== Segment start ==

(** X14.  When [canUndo] is true, [undo] shows the last entry of [past]
    and [canRedo] is true afterwards.  When [canRedo] is true and the limit
    is not negative, [redo] shows the first entry of [future] and
    [canUndo] is true afterwards. *)
Theorem flags_after_move v o c :
  (canUndo v o c = true ->
   canRedo v o (step v o DoUndo c) = true /\
   Some (state v o (step v o DoUndo c)) =
     JsArray.index (past c) (JsArray.len (past c) - 1)) /\
  (canRedo v o c = true -> (0 <= limitOf o)%Z ->
   canUndo v o (step v o DoRedo c) = true /\
   Some (state v o (step v o DoRedo c)) = JsArray.index (future c) 0).
Proof.
  split.
  - intros Hu. apply canUndo_true in Hu.
    destruct (snoc_cases (past c)) as [E|[ps [x E]]]; [contradiction|].
    rewrite (@step_undo_snoc _ _ o v c ps x E), state_present, E, index_last.
    split; [|reflexivity]. apply canRedo_true. discriminate.
  - intros Hr Hlim. apply canRedo_true in Hr.
    destruct (future c) as [|x fs] eqn:E; [contradiction|].
    rewrite (@step_redo_cons _ _ o v c x fs E), state_present.
    split; [|reflexivity]. apply canUndo_true. simpl.
    destruct (Z.eq_dec (limitOf o) 0) as [Ez|Enz].
    + rewrite Ez, kept_zero. destruct (past c); discriminate.
    + rewrite kept_pos, lastn_snoc by lia.
      destruct (lastn (Z.to_nat (limitOf o) - 1) (past c)); discriminate.
Qed.
End Flags.

(** ** The further theorems at concrete inputs *)

Lemma rejected_set_by_version_witness :
  let c := mkCells [0%Z] 1%Z [2%Z] in
  recordsOf neverRecord (present c) (candidate (Direct 5%Z) c) = false /\
  step First neverRecord (DoSet (Direct 5%Z)) c = c /\
  step Second neverRecord (DoSet (Direct 5%Z)) c = mkCells [0%Z] 5%Z [2%Z].
Proof.
  intros c. split; [reflexivity|].
  apply (@rejected_set_by_version Z _ neverRecord (Direct 5%Z) c). reflexivity.
Defined.

Lemma same_value_set_changes_nothing_witness :
  let c := mkCells [0%Z] 1%Z [2%Z] in
  let a := Functional (fun p => (p * 1)%Z) in
  (forall p q : Z, strictEq p q = true -> p = q) /\
  strictEq (present c) (candidate a c) = true /\
  step Second limit3 (DoSet a) c = c.
Proof.
  intros c a.
  assert (Hsound : forall p q : Z, strictEq p q = true -> p = q)
    by (intros p q E; apply Z.eqb_eq; exact E).
  split; [exact Hsound|]. split; [reflexivity|].
  apply (@same_value_set_changes_nothing Z _ Second limit3 a c);
    [reflexivity | exact Hsound | reflexivity].
Defined.

Lemma versions_agree_on_runs_witness :
  let ops := [DoSet (Direct 1%Z); DoSet (Direct 1%Z); DoUndo;
              DoSet (Functional (fun p => (p + 2)%Z)); DoUndo; DoRedo] in
  (forall p q : Z, recordsOf limit3 p q = false -> p = q) /\
  run First limit3 ops (React.mount 0%Z) = run Second limit3 ops (React.mount 0%Z).
Proof.
  intros ops.
  assert (Honly : forall p q : Z, recordsOf limit3 p q = false -> p = q).
  { intros p q E. apply Z.eqb_eq. apply negb_false_iff. exact E. }
  split; [exact Honly|].
  apply (@versions_agree_on_runs Z _ limit3 ops (React.mount 0%Z) Honly).
Defined.

Lemma negative_limit_disables_history_witness :
  let o := mkOptions (T := Z) (Some (-2)%Z) None in
  let c := run First o [DoSet (Direct 1%Z); DoSet (Direct 2%Z); DoUndo]
             (React.mount 0%Z) in
  (limitOf o < 0)%Z /\
  past c = [] /\ future c = [] /\
  canUndo First o c = false /\ canRedo First o c = false.
Proof.
  intros o c. split; [reflexivity|].
  apply (@negative_limit_disables_history Z _ First o
           [DoSet (Direct 1%Z); DoSet (Direct 2%Z); DoUndo] 0%Z).
  reflexivity.
Defined.

Lemma limit_zero_never_evicts_witness :
  let c := mkCells [1; 2; 3]%Z 4%Z [5%Z] in
  limitOf limit0 = 0%Z /\
  pushes limit0 DoRedo c = true /\
  past (step Second limit0 DoRedo c) = [1; 2; 3; 4]%Z.
Proof.
  intros c. split; [reflexivity|]. split; [reflexivity|].
  apply (@limit_zero_never_evicts Z _ Second limit0 DoRedo c); reflexivity.
Defined.

Lemma undos_then_redos_restore_witness :
  let c := mkCells [1; 2; 3]%Z 4%Z [5%Z] in
  2 <= length (past c) /\
  (JsArray.len (past c) <= limitOf limit3)%Z /\
  redos First limit3 2 (undos First limit3 2 c) = c.
Proof.
  intros c. split; [simpl; lia|]. split; [vm_compute; discriminate|].
  apply (@undos_then_redos_restore Z _ First limit3 2 c);
    [simpl; lia | vm_compute; discriminate].
Defined.

Lemma redos_then_undos_restore_witness :
  let c := mkCells [1%Z] 2%Z [3; 4; 5]%Z in
  2 <= length (future c) /\
  (JsArray.len (past c) + Z.of_nat 2 <= limitOf limit3)%Z /\
  undos Second limit3 2 (redos Second limit3 2 c) = c.
Proof.
  intros c. split; [simpl; lia|]. split; [vm_compute; discriminate|].
  apply (@redos_then_undos_restore Z _ Second limit3 2 c);
    [simpl; lia | vm_compute; discriminate].
Defined.

Lemma reachable_history_fits_witness :
  let ops := sets [1; 2; 3; 4; 5]%Z ++ [DoUndo; DoUndo] in
  let c := run Second limit3 ops (React.mount 0%Z) in
  (0 < limitOf limit3)%Z /\
  (JsArray.len (past c) + JsArray.len (future c) <= limitOf limit3)%Z /\
  timeline (step Second limit3 DoUndo c) = timeline c /\
  timeline (step Second limit3 DoRedo c) = timeline c.
Proof.
  intros ops c. split; [reflexivity|].
  apply (@reachable_history_fits Z _ Second limit3 ops 0%Z). reflexivity.
Defined.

== Segment end ==

YOUR GOAL:
The answer must be every record above, repeated exactly as written.

SOLUTION FOR THIS TASK:
(** X14.  When [canUndo] is true, [undo] shows the last entry of [past]
    and [canRedo] is true afterwards.  When [canRedo] is true and the limit
    is not negative, [redo] shows the first entry of [future] and
    [canUndo] is true afterwards. *)
Theorem flags_after_move v o c :
  (canUndo v o c = true ->
   canRedo v o (step v o DoUndo c) = true /\
   Some (state v o (step v o DoUndo c)) =
     JsArray.index (past c) (JsArray.len (past c) - 1)) /\
  (canRedo v o c = true -> (0 <= limitOf o)%Z ->
   canUndo v o (step v o DoRedo c) = true /\
   Some (state v o (step v o DoRedo c)) = JsArray.index (future c) 0).
Proof.
  split.
  - intros Hu. apply canUndo_true in Hu.
    destruct (snoc_cases (past c)) as [E|[ps [x E]]]; [contradiction|].
    rewrite (@step_undo_snoc _ _ o v c ps x E), state_present, E, index_last.
    split; [|reflexivity]. apply canRedo_true. discriminate.
  - intros Hr Hlim. apply canRedo_true in Hr.
    destruct (future c) as [|x fs] eqn:E; [contradiction|].
    rewrite (@step_redo_cons _ _ o v c x fs E), state_present.
    split; [|reflexivity]. apply canUndo_true. simpl.
    destruct (Z.eq_dec (limitOf o) 0) as [Ez|Enz].
    + rewrite Ez, kept_zero. destruct (past c); discriminate.
    + rewrite kept_pos, lastn_snoc by lia.
      destruct (lastn (Z.to_nat (limitOf o) - 1) (past c)); discriminate.
Qed.
End Flags.

(** ** The further theorems at concrete inputs *)

Lemma rejected_set_by_version_witness :
  let c := mkCells [0%Z] 1%Z [2%Z] in
  recordsOf neverRecord (present c) (candidate (Direct 5%Z) c) = false /\
  step First neverRecord (DoSet (Direct 5%Z)) c = c /\
  step Second neverRecord (DoSet (Direct 5%Z)) c = mkCells [0%Z] 5%Z [2%Z].
Proof.
  intros c. split; [reflexivity|].
  apply (@rejected_set_by_version Z _ neverRecord (Direct 5%Z) c). reflexivity.
Defined.

Lemma same_value_set_changes_nothing_witness :
  let c := mkCells [0%Z] 1%Z [2%Z] in
  let a := Functional (fun p => (p * 1)%Z) in
  (forall p q : Z, strictEq p q = true -> p = q) /\
  strictEq (present c) (candidate a c) = true /\
  step Second limit3 (DoSet a) c = c.
Proof.
  intros c a.
  assert (Hsound : forall p q : Z, strictEq p q = true -> p = q)
    by (intros p q E; apply Z.eqb_eq; exact E).
  split; [exact Hsound|]. split; [reflexivity|].
  apply (@same_value_set_changes_nothing Z _ Second limit3 a c);
    [reflexivity | exact Hsound | reflexivity].
Defined.

Lemma versions_agree_on_runs_witness :
  let ops := [DoSet (Direct 1%Z); DoSet (Direct 1%Z); DoUndo;
              DoSet (Functional (fun p => (p + 2)%Z)); DoUndo; DoRedo] in
  (forall p q : Z, recordsOf limit3 p q = false -> p = q) /\
  run First limit3 ops (React.mount 0%Z) = run Second limit3 ops (React.mount 0%Z).
Proof.
  intros ops.
  assert (Honly : forall p q : Z, recordsOf limit3 p q = false -> p = q).
  { intros p q E. apply Z.eqb_eq. apply negb_false_iff. exact E. }
  split; [exact Honly|].
  apply (@versions_agree_on_runs Z _ limit3 ops (React.mount 0%Z) Honly).
Defined.

Lemma negative_limit_disables_history_witness :
  let o := mkOptions (T := Z) (Some (-2)%Z) None in
  let c := run First o [DoSet (Direct 1%Z); DoSet (Direct 2%Z); DoUndo]
             (React.mount 0%Z) in
  (limitOf o < 0)%Z /\
  past c = [] /\ future c = [] /\
  canUndo First o c = false /\ canRedo First o c = false.
Proof.
  intros o c. split; [reflexivity|].
  apply (@negative_limit_disables_history Z _ First o
           [DoSet (Direct 1%Z); DoSet (Direct 2%Z); DoUndo] 0%Z).
  reflexivity.
Defined.

Lemma limit_zero_never_evicts_witness :
  let c := mkCells [1; 2; 3]%Z 4%Z [5%Z] in
  limitOf limit0 = 0%Z /\
  pushes limit0 DoRedo c = true /\
  past (step Second limit0 DoRedo c) = [1; 2; 3; 4]%Z.
Proof.
  intros c. split; [reflexivity|]. split; [reflexivity|].
  apply (@limit_zero_never_evicts Z _ Second limit0 DoRedo c); reflexivity.
Defined.

Lemma undos_then_redos_restore_witness :
  let c := mkCells [1; 2; 3]%Z 4%Z [5%Z] in
  2 <= length (past c) /\
  (JsArray.len (past c) <= limitOf limit3)%Z /\
  redos First limit3 2 (undos First limit3 2 c) = c.
Proof.
  intros c. split; [simpl; lia|]. split; [vm_compute; discriminate|].
  apply (@undos_then_redos_restore Z _ First limit3 2 c);
    [simpl; lia | vm_compute; discriminate].
Defined.

Lemma redos_then_undos_restore_witness :
  let c := mkCells [1%Z] 2%Z [3; 4; 5]%Z in
  2 <= length (future c) /\
  (JsArray.len (past c) + Z.of_nat 2 <= limitOf limit3)%Z /\
  undos Second limit3 2 (redos Second limit3 2 c) = c.
Proof.
  intros c. split; [simpl; lia|]. split; [vm_compute; discriminate|].
  apply (@redos_then_undos_restore Z _ Second limit3 2 c);
    [simpl; lia | vm_compute; discriminate].
Defined.

Lemma reachable_history_fits_witness :
  let ops := sets [1; 2; 3; 4; 5]%Z ++ [DoUndo; DoUndo] in
  let c := run Second limit3 ops (React.mount 0%Z) in
  (0 < limitOf limit3)%Z /\
  (JsArray.len (past c) + JsArray.len (future c) <= limitOf limit3)%Z /\
  timeline (step Second limit3 DoUndo c) = timeline c /\
  timeline (step Second limit3 DoRedo c) = timeline c.
Proof.
  intros ops c. split; [reflexivity|].
  apply (@reachable_history_fits Z _ Second limit3 ops 0%Z). reflexivity.
Defined.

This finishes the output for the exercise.